** What you will do **
Lift every line from the entries that includes the word "Rejects".

** The data **
-------

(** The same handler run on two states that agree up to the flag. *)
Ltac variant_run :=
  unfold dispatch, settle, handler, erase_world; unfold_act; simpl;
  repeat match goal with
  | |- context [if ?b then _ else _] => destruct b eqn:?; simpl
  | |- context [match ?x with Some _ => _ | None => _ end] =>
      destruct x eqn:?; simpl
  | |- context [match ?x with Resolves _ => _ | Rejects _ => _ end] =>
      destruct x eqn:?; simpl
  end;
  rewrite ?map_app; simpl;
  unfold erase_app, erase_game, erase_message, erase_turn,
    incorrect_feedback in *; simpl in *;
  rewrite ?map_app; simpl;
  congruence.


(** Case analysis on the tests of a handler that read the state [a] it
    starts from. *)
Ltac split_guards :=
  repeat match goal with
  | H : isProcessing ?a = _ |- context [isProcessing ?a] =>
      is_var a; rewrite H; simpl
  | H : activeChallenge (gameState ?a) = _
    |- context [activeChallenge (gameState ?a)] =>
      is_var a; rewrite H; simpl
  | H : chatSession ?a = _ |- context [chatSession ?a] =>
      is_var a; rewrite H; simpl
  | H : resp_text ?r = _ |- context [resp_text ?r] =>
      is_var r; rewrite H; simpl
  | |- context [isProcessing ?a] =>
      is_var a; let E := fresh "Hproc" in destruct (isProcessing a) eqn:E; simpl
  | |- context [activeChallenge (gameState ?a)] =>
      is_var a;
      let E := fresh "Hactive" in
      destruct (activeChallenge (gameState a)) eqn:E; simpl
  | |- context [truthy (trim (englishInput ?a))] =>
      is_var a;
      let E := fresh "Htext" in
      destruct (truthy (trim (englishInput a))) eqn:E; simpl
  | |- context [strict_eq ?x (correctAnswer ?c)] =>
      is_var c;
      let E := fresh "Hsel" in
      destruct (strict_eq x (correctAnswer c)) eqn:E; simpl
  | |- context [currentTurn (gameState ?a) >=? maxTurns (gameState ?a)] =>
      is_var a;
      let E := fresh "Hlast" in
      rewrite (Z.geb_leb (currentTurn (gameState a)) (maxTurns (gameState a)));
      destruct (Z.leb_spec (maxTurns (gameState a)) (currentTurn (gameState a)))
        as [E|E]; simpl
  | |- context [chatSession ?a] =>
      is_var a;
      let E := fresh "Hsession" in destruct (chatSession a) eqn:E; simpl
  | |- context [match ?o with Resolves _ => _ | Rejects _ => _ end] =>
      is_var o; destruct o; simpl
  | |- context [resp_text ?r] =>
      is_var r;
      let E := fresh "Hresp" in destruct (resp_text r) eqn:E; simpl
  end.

-------

** Output **
  | |- context [match ?x with Resolves _ => _ | Rejects _ => _ end] =>
  | |- context [match ?o with Resolves _ => _ | Rejects _ => _ end] =>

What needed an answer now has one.